In short: Thirsty For Love, Sex And Murder (1972)

Rich girl Mine (Meral Zeren) comes back to Turkey from a longer, nerve-soothing stay in other parts of Europe. She probably isn't expecting as much excitement at home as she gets.

There's a killer going around, carving up pretty women and raping them (possibly in that order), and worse, the killer might very well be one of the three men (after all, Mine is very rich and very pretty) in her life. Is it her abusive ex-boyfriend/rapist Tarik (Yildirim Gencer)? Her loving yet impotent husband Metin (Nihat Ziyalan)? Or is it Yilmaz (Kadie Inanir), the slick part-time boyfriend of her best friend Oya (Eva Bender), who is slowly sliming himself into Mine's heart like the George Hilton stand-in he is?

What little of Turkish popular cinema has made its way into other countries usually consists of a) Cuneyt Arkin punching people in the face or b) another gentleman punching people in the face, so it might come as a surprise to find a film like the (brilliantly titled) Thirsty for Love, Sex and Murder that does its best to rip-off Sergio Martino's giallo The Strange Vice of Mrs Wardh, only in half of the Italian film's running time.

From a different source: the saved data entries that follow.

(** ** Witnesses

    A process with three threads, a mutex, a semaphore with no units and a
    condition, created by the operations themselves. *)

Definition demo_handles (p : Z) : Z := 100 + p.
Definition sync_boot : SyncState := {|
  sync_objects := replicate 32 inhabitant;
  sync_tables := {[100 := init_body inhabitant]};
  sync_sched := {|
    thread_table := [demo_thread 1 SCHED_STATE_RUNNING 0 0 0; demo_thread 2 SCHED_STATE_RUNNING 0 0 0;
                     demo_thread 3 SCHED_STATE_RUNNING 0 0 0] ++ replicate 125 inhabitant;
    process_table := {| pr_pid := 1; pr_generation := 1; pr_active := 1; pr_background := 0;
                        pr_main_tid := 1; pr_main_generation := 1 |} :: replicate 15 inhabitant;
    sched_queue := replicate 128 None; sched_queue_count := 0; sched_queue_head := 0;
    next_wait_sequence := 1; sched_last_pid := 0; sched_switch_count := 0; sched_yield_count := 0;
    sched_events := [] |} |}.

Lemma sync_boot_inv : sync_inv sync_boot.
Proof.
  constructor; [reflexivity| |].
  - intros i Hi. unfold sync_at, sync_boot. cbn [sync_objects]. rewrite aget_replicate by (unfold is_slot, KERNEL_SYNC_MAX_OBJECTS in Hi; lia).
    constructor; simpl; unfold is_u32, OS_SEMAPHORE_MAX_COUNT; try done; try lia.
  - assert (run_queue (sync_sched sync_boot) = []) as Hq by reflexivity.
    constructor; rewrite ?Hq; try done.
    + intros i Hi. apply (forallb_aget th_has_context (thread_table (sync_sched sync_boot))); [reflexivity | exact Hi].
    + by apply NoDup_nil.
    + intros x Hx. by apply elem_of_nil in Hx.
Qed.

(** The state after a sequence of operations in the quiet environment. *)
Fixpoint demo_after (ops : list SyncOp) (s : SyncState) : SyncState :=
  match ops with
  | [] => s
  | op :: ops => demo_after ops
      match sync_exec (E := unit) demo_handles 2 op s tt with Some (s', _) => s' | None => s end
  end.
Lemma demo_after_inv ops s : Forall sync_op_ok ops -> sync_inv s -> sync_inv (demo_after ops s).
Proof.
  intros Hops. revert s. induction Hops as [|op ops Hop _ IH]; intros s Hs; [done|]. apply IH.
  destruct (sync_exec demo_handles 2 op s tt) as [[s' []]|] eqn:Hx; [|done].
  by apply (sync_exec_leads demo_handles 2 op s tt s' tt).
Qed.

(** Handles 1, 2 and 3 of the table. *)
Definition demo_mutex : Z := encode_handle_token 0 1.
Definition demo_semaphore : Z := encode_handle_token 1 2.
Definition demo_condition : Z := encode_handle_token 2 3.
Definition demo_creates : list SyncOp :=
  [OMutexCreate (Some 0); OSemCreate (Some 0) 0 5; OCondCreate (Some 0)].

Both films share a plot and many of their set pieces (although not their endings), but where Martino's film is rather deliberately paced and as impeccably stylish as one would expect from that particular director, Mehmet Aslan's Thirsty comes at its viewers like a rabid speed freak, incessantly throwing dream sequences, flashbacks, multi-coloured camera lenses and a soundtrack between classic twang guitar and pure feedback at them until they either get a mighty headache or decide to just go with the flow and ignore the absence of subtleties like sensible scene transitions.

Headaches notwithstanding, this doesn't mean that Thirsty isn't a whole lot of fun. Aslan (who also directed his share of Tarkan films) isn't as slick a director as Martino - and even if he were, he still would not have enough money to work with to demonstrate it on screen - but he has lots and lots of neat visual ideas to hectically throw into our faces.

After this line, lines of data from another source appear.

(* ===== verification/Paging.v ===== *)
(** * Page tables ([arch/x86_64/mm/paging.cpp])

    Four levels of 512-entry tables in physical memory, which the kernel sees at
    its physical addresses.  [words] is that memory as 64-bit words by address;
    a word that was never written reads as 0.  [table[index]] is [rd] and an
    assignment to it is [wr].  [cr3], the EFER register and the pages whose
    translations were flushed with [invlpg] are part of the state; table pages
    come from the physical memory manager.

    The walks of [arch_vm_get_phys], [arch_vm_get_flags] and
    [arch_vm_unmap_page] are written out twice in the source, once from the
    kernel's root and once from a given one; here they are one definition each,
    with the root as argument ([walk_phys], [walk_flags], [walk_unmap]). *)

From S2P Require Import Prelude KernelEnv Pmm.

Definition VM_PAGE_SIZE : Z := 4096.
Definition VM_FLAG_PRESENT : Z := 0x001.
Definition VM_FLAG_WRITABLE : Z := 0x002.
Definition VM_FLAG_USER : Z := 0x004.
Definition VM_FLAG_HUGE : Z := 0x080.
Definition VM_FLAG_NO_EXECUTE : Z := Z.shiftl 1 63.
Definition ENTRY_ADDRESS : Z := 0x000FFFFFFFFFF000.
Definition HUGE_2M_ADDRESS : Z := 0x000FFFFFFFE00000.
Definition HUGE_1G_ADDRESS : Z := 0x000FFFFFC0000000.
Definition IA32_EFER_NXE : Z := Z.shiftl 1 11.
(** [0xFFFULL | VM_FLAG_NO_EXECUTE] *)
Definition ENTRY_FLAGS : Z := Z.lor 0xFFF VM_FLAG_NO_EXECUTE.

Record PagingState := {
  words : gmap Z Z;
  pml4_table : Z; pml4_phys : Z;
  cr3 : Z; efer : Z;
  flushed : list Z;
  pmm : PmmState }.
#[export] Instance PagingState_settable : Settable PagingState := {| eta_expand s := {|
  words := words s; pml4_table := pml4_table s; pml4_phys := pml4_phys s; cr3 := cr3 s;
  efer := efer s; flushed := flushed s; pmm := pmm s |} |}.

(** [table[index]] and [table[index] = value]. *)
Definition rd (s : PagingState) (table index : Z) : Z := words s !!! (table + 8 * index).
Definition wr (table index value : Z) (s : PagingState) : PagingState :=
  s <| words := <[table + 8 * index := value]> (words s) |>.

(** [entry & flag] as a condition. *)
Definition has (flag entry : Z) : bool := nonzero (Z.land entry flag).

Definition pml4_index (virt : Z) : Z := Z.land (Z.shiftr virt 39) 0x1FF.
Definition pdpt_index (virt : Z) : Z := Z.land (Z.shiftr virt 30) 0x1FF.
Definition pd_index (virt : Z) : Z := Z.land (Z.shiftr virt 21) 0x1FF.
Definition pt_index (virt : Z) : Z := Z.land (Z.shiftr virt 12) 0x1FF.

Definition zero_table (table : Z) (s : PagingState) : PagingState :=
  for_range 0 512 (fun i s => wr table i 0 s) s.

Definition entry_to_table (entry : Z) : Z := Z.land entry ENTRY_ADDRESS.
Definition entry_to_phys (entry : Z) : Z := Z.land entry ENTRY_ADDRESS.

(** A table entry for the child at [phys]. *)
Definition child_entry (phys flags : Z) : Z :=
  Z.lor (Z.lor (Z.lor (Z.lor phys VM_FLAG_PRESENT) VM_FLAG_WRITABLE)
    (Z.land flags VM_FLAG_USER)) (Z.land flags VM_FLAG_NO_EXECUTE).

Definition relax_table_entry_for_flags (table index flags : Z) (s : PagingState) : PagingState :=
  let entry := rd s table index in
  if negb (has VM_FLAG_PRESENT entry) || has VM_FLAG_HUGE entry then s
  else
    let updated := entry in
    let updated := if has VM_FLAG_USER flags then Z.lor updated VM_FLAG_USER else updated in
    let updated := if negb (has VM_FLAG_NO_EXECUTE flags)
                   then Z.land updated (not64 VM_FLAG_NO_EXECUTE) else updated in
    wr table index updated s.

Definition kernel_child (table index : Z) (s : PagingState) : Z :=
  if table =? 0 then 0
  else
    let entry := rd s table index in
    if negb (has VM_FLAG_PRESENT entry) || has VM_FLAG_HUGE entry then 0
    else entry_to_table entry.

Definition arch_vm_flush_page (virt : Z) (s : PagingState) : PagingState :=
  s <| flushed := virt :: flushed s |>.

Definition arch_vm_init (s : PagingState) : PagingState :=
  let s := s <| pml4_phys := cr3 s |> in
  let s := s <| pml4_phys := Z.land (pml4_phys s) ENTRY_ADDRESS |> in
  s <| pml4_table := pml4_phys s |>.

(** [if (pml4_table == 0) { arch_vm_init(); }] *)
Definition ensure_init (s : PagingState) : PagingState :=
  if pml4_table s =? 0 then arch_vm_init s else s.

Definition root_table (root_phys : Z) (s : PagingState) : Z * PagingState :=
  let s := ensure_init s in
  let root_phys := if root_phys =? 0 then pml4_phys s else root_phys in
  (Z.land root_phys ENTRY_ADDRESS, s).

Definition arch_vm_enable_execute_disable (s : PagingState) : PagingState :=
  if negb (has IA32_EFER_NXE (efer s)) then s <| efer := Z.lor (efer s) IA32_EFER_NXE |> else s.
Definition arch_vm_is_execute_disable_enabled (s : PagingState) : Z :=
  if has IA32_EFER_NXE (efer s) then 1 else 0.

(** ** Walks *)

Definition walk_phys (root virt : Z) (s : PagingState) : Z :=
  let pml4e := rd s root (pml4_index virt) in
  if negb (has VM_FLAG_PRESENT pml4e) then 0
  else
    let pdpt := entry_to_table pml4e in
    let pdpte := rd s pdpt (pdpt_index virt) in
    if negb (has VM_FLAG_PRESENT pdpte) then 0
    else if has VM_FLAG_HUGE pdpte then
      let base := Z.land pdpte HUGE_1G_ADDRESS in
      Z.lor base (Z.land virt 0x3FFFFFFF)
    else
      let pd := entry_to_table pdpte in
      let pde := rd s pd (pd_index virt) in
      if negb (has VM_FLAG_PRESENT pde) then 0
      else if has VM_FLAG_HUGE pde then
        let base := Z.land pde HUGE_2M_ADDRESS in
        Z.lor base (Z.land virt 0x1FFFFF)
      else
        let pt := entry_to_table pde in
        let pte := rd s pt (pt_index virt) in
        if negb (has VM_FLAG_PRESENT pte) then 0
        else Z.lor (Z.land pte ENTRY_ADDRESS) (Z.land virt 0xFFF).

Definition walk_flags (root virt : Z) (s : PagingState) : Z :=
  let pml4e := rd s root (pml4_index virt) in
  if negb (has VM_FLAG_PRESENT pml4e) then 0
  else
    let access := Z.lor VM_FLAG_USER VM_FLAG_WRITABLE in
    let access := Z.land access pml4e in
    let pdpt := entry_to_table pml4e in
    let pdpte := rd s pdpt (pdpt_index virt) in
    if negb (has VM_FLAG_PRESENT pdpte) then 0
    else
      let access := Z.land access pdpte in
      if has VM_FLAG_HUGE pdpte then
        Z.lor (Z.lor VM_FLAG_PRESENT access) (Z.land pdpte VM_FLAG_NO_EXECUTE)
      else
        let pd := entry_to_table pdpte in
        let pde := rd s pd (pd_index virt) in
        if negb (has VM_FLAG_PRESENT pde) then 0
        else
          let access := Z.land access pde in
          if has VM_FLAG_HUGE pde then
            Z.lor (Z.lor VM_FLAG_PRESENT access) (Z.land pde VM_FLAG_NO_EXECUTE)
          else
            let pt := entry_to_table pde in
            let pte := rd s pt (pt_index virt) in
            if negb (has VM_FLAG_PRESENT pte) then 0
            else
              let access := Z.land access pte in
              Z.lor (Z.lor VM_FLAG_PRESENT access) (Z.land pte VM_FLAG_NO_EXECUTE).

Definition walk_unmap (root virt : Z) (s : PagingState) : Z * PagingState :=
  let pml4e := rd s root (pml4_index virt) in
  if negb (has VM_FLAG_PRESENT pml4e) then (0, s)
  else
    let pdpt := entry_to_table pml4e in
    let pdpte := rd s pdpt (pdpt_index virt) in
    if negb (has VM_FLAG_PRESENT pdpte) || has VM_FLAG_HUGE pdpte then (0, s)
    else
      let pd := entry_to_table pdpte in
      let pde := rd s pd (pd_index virt) in
      if negb (has VM_FLAG_PRESENT pde) || has VM_FLAG_HUGE pde then (0, s)
      else
        let pt := entry_to_table pde in
        let pte := rd s pt (pt_index virt) in
        if negb (has VM_FLAG_PRESENT pte) then (0, s)
        else
          let s := wr pt (pt_index virt) 0 s in
          (1, arch_vm_flush_page virt s).

Definition arch_vm_get_phys (virt : Z) (s : PagingState) : Z * PagingState :=
  let s := ensure_init s in (walk_phys (pml4_table s) virt s, s).
Definition arch_vm_get_phys_in_root (root_phys virt : Z) (s : PagingState) : Z * PagingState :=
  let '(root, s) := root_table root_phys s in
  if root =? pml4_table s then arch_vm_get_phys virt s else (walk_phys root virt s, s).

Definition arch_vm_get_flags (virt : Z) (s : PagingState) : Z * PagingState :=
  let s := ensure_init s in (walk_flags (pml4_table s) virt s, s).
Definition arch_vm_get_flags_in_root (root_phys virt : Z) (s : PagingState) : Z * PagingState :=
  let '(root, s) := root_table root_phys s in
  if root =? pml4_table s then arch_vm_get_flags virt s else (walk_flags root virt s, s).

Definition arch_vm_unmap_page (virt : Z) (s : PagingState) : Z * PagingState :=
  let s := ensure_init s in walk_unmap (pml4_table s) virt s.
Definition arch_vm_unmap_page_in_root (root_phys virt : Z) (s : PagingState) : Z * PagingState :=
  let '(root, s) := root_table root_phys s in
  if root =? pml4_table s then arch_vm_unmap_page virt s else walk_unmap root virt s.

Definition arch_vm_get_root_phys (s : PagingState) : Z * PagingState :=
  let s := ensure_init s in (pml4_phys s, s).
Definition arch_vm_switch_root (root_phys : Z) (s : PagingState) : PagingState :=
  let s := ensure_init s in
  let root_phys := if root_phys =? 0 then pml4_phys s else root_phys in
  s <| cr3 := Z.land root_phys ENTRY_ADDRESS |>.

(** ** Operations that allocate tables *)

Section Operations.
Context {E : Type} `{KernelEnv E}.

Definition allocate_table (s : PagingState) (e : E) : Z * PagingState * E :=
  let '(phys, p, e) := pmm_alloc_block (pmm s) e in
  let s := s <| pmm := p |> in
  if phys =? 0 then (0, s, e) else (phys, zero_table phys s, e).

Definition clone_table (source_phys : Z) (s : PagingState) (e : E) : Z * PagingState * E :=
  let '(clone_phys, s, e) := allocate_table s e in
  if clone_phys =? 0 then (0, s, e)
  else (clone_phys, for_range 0 512 (fun i s => wr clone_phys i (rd s source_phys i) s) s, e).

Definition split_huge_page (pd index : Z) (s : PagingState) (e : E) : Z * PagingState * E :=
  let entry := rd s pd index in
  if negb (has VM_FLAG_PRESENT entry) || negb (has VM_FLAG_HUGE entry) then (0, s, e)
  else
    let '(pt_phys, s, e) := allocate_table s e in
    if pt_phys =? 0 then (0, s, e)
    else
      let base := Z.land entry HUGE_2M_ADDRESS in
      let flags := Z.land entry ENTRY_FLAGS in
      let flags := Z.land flags (not64 VM_FLAG_HUGE) in
      let s := for_range 0 512
        (fun i s => wr pt_phys i (Z.lor (u64 (base + i * VM_PAGE_SIZE)) flags) s) s in
      (1, wr pd index (child_entry pt_phys entry) s, e).

Definition ensure_private_child (table kernel_table index : Z) (s : PagingState) (e : E)
    : Z * PagingState * E :=
  if kernel_table =? 0 then (1, s, e)
  else
    let entry := rd s table index in
    let kernel_entry := rd s kernel_table index in
    if negb (has VM_FLAG_PRESENT entry) || negb (has VM_FLAG_PRESENT kernel_entry)
       || has VM_FLAG_HUGE entry || has VM_FLAG_HUGE kernel_entry then (1, s, e)
    else if negb (entry_to_phys entry =? entry_to_phys kernel_entry) then (1, s, e)
    else
      let '(clone_phys, s, e) := clone_table (entry_to_phys entry) s e in
      if clone_phys =? 0 then (0, s, e)
      else (1, wr table index (Z.lor clone_phys (Z.land entry ENTRY_FLAGS)) s, e).

Definition get_or_create_next (table index flags : Z) (s : PagingState) (e : E)
    : Z * PagingState * E :=
  let entry := rd s table index in
  if has VM_FLAG_PRESENT entry then
    if has VM_FLAG_HUGE entry then (0, s, e)
    else
      let s := relax_table_entry_for_flags table index flags s in
      (entry_to_table (rd s table index), s, e)
  else
    let '(phys, s, e) := allocate_table s e in
    if phys =? 0 then (0, s, e)
    else (phys, wr table index (child_entry phys flags) s, e).

(** The write of the leaf entry that ends both mapping functions. *)
Definition map_leaf (pt virt phys flags : Z) (s : PagingState) : PagingState :=
  arch_vm_flush_page virt
    (wr pt (pt_index virt) (Z.lor (Z.lor (Z.land phys ENTRY_ADDRESS) flags) VM_FLAG_PRESENT) s).

(** The last table: an existing child of [pd], or a new one. *)
Definition last_table (pd index flags : Z) (s : PagingState) (e : E) : Z * PagingState * E :=
  let entry := rd s pd index in
  if has VM_FLAG_PRESENT entry then
    let s := relax_table_entry_for_flags pd index flags s in
    (entry_to_table (rd s pd index), s, e)
  else
    let '(pt_phys, s, e) := allocate_table s e in
    if pt_phys =? 0 then (0, s, e)
    else (pt_phys, wr pd index (child_entry pt_phys flags) s, e).

Definition arch_vm_map_page (virt phys flags : Z) (s : PagingState) (e : E) : Z * PagingState * E :=
  let s := ensure_init s in
  let '(pdpt, s, e) := get_or_create_next (pml4_table s) (pml4_index virt) flags s e in
  if pdpt =? 0 then (0, s, e)
  else
    let '(pd, s, e) := get_or_create_next pdpt (pdpt_index virt) flags s e in
    if pd =? 0 then (0, s, e)
    else
      let entry := rd s pd (pd_index virt) in
      let '(ok, s, e) :=
        if has VM_FLAG_PRESENT entry && has VM_FLAG_HUGE entry
        then split_huge_page pd (pd_index virt) s e else (1, s, e) in
      if ok =? 0 then (0, s, e)
      else
        let present := has VM_FLAG_PRESENT (rd s pd (pd_index virt)) in
        let '(pt, s, e) := last_table pd (pd_index virt) flags s e in
        if negb present && (pt =? 0) then (0, s, e)
        else (1, map_leaf pt virt phys flags s, e).

Definition arch_vm_map_page_in_root (root_phys virt phys flags : Z) (s : PagingState) (e : E)
    : Z * PagingState * E :=
  let '(root, s) := root_table root_phys s in
  if root =? pml4_table s then arch_vm_map_page virt phys flags s e
  else
    let pml4i := pml4_index virt in
    let pdpti := pdpt_index virt in
    let pdi := pd_index virt in
    let '(ok, s, e) := ensure_private_child root (pml4_table s) pml4i s e in
    if ok =? 0 then (0, s, e)
    else
      let '(pdpt, s, e) := get_or_create_next root pml4i flags s e in
      if pdpt =? 0 then (0, s, e)
      else
        let kernel_pdpt := kernel_child (pml4_table s) pml4i s in
        let '(ok, s, e) := ensure_private_child pdpt kernel_pdpt pdpti s e in
        if ok =? 0 then (0, s, e)
        else
          let '(pd, s, e) := get_or_create_next pdpt pdpti flags s e in
          if pd =? 0 then (0, s, e)
          else
            let kernel_pd := kernel_child kernel_pdpt pdpti s in
            let entry := rd s pd pdi in
            let '(ok, s, e) :=
              if has VM_FLAG_PRESENT entry then
                if has VM_FLAG_HUGE entry then split_huge_page pd pdi s e
                else ensure_private_child pd kernel_pd pdi s e
              else (1, s, e) in
            if ok =? 0 then (0, s, e)
            else
              let present := has VM_FLAG_PRESENT (rd s pd pdi) in
              let '(pt, s, e) := last_table pd pdi flags s e in
              if negb present && (pt =? 0) then (0, s, e)
              else (1, map_leaf pt virt phys flags s, e).

Definition arch_vm_create_root (s : PagingState) (e : E) : Z * PagingState * E :=
  let s := ensure_init s in clone_table (pml4_phys s) s e.
End Operations.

At times, the film managed to overwhelm me with its permanent switches between weirdly erotic dream sequences, druggy camera angles, sudden jumps in time and place and its rabid kangaroo of a killer, and what more than being overwhelmed could I ask of any cheap exploitation movie?

I also found it quite impressive that most of the film's plot is shamelessly stolen from Martino's film, yet Thirsty still manages to be a completely different beast than the other film, graced with a much more aggressive feel and a rabid rhythm all its own.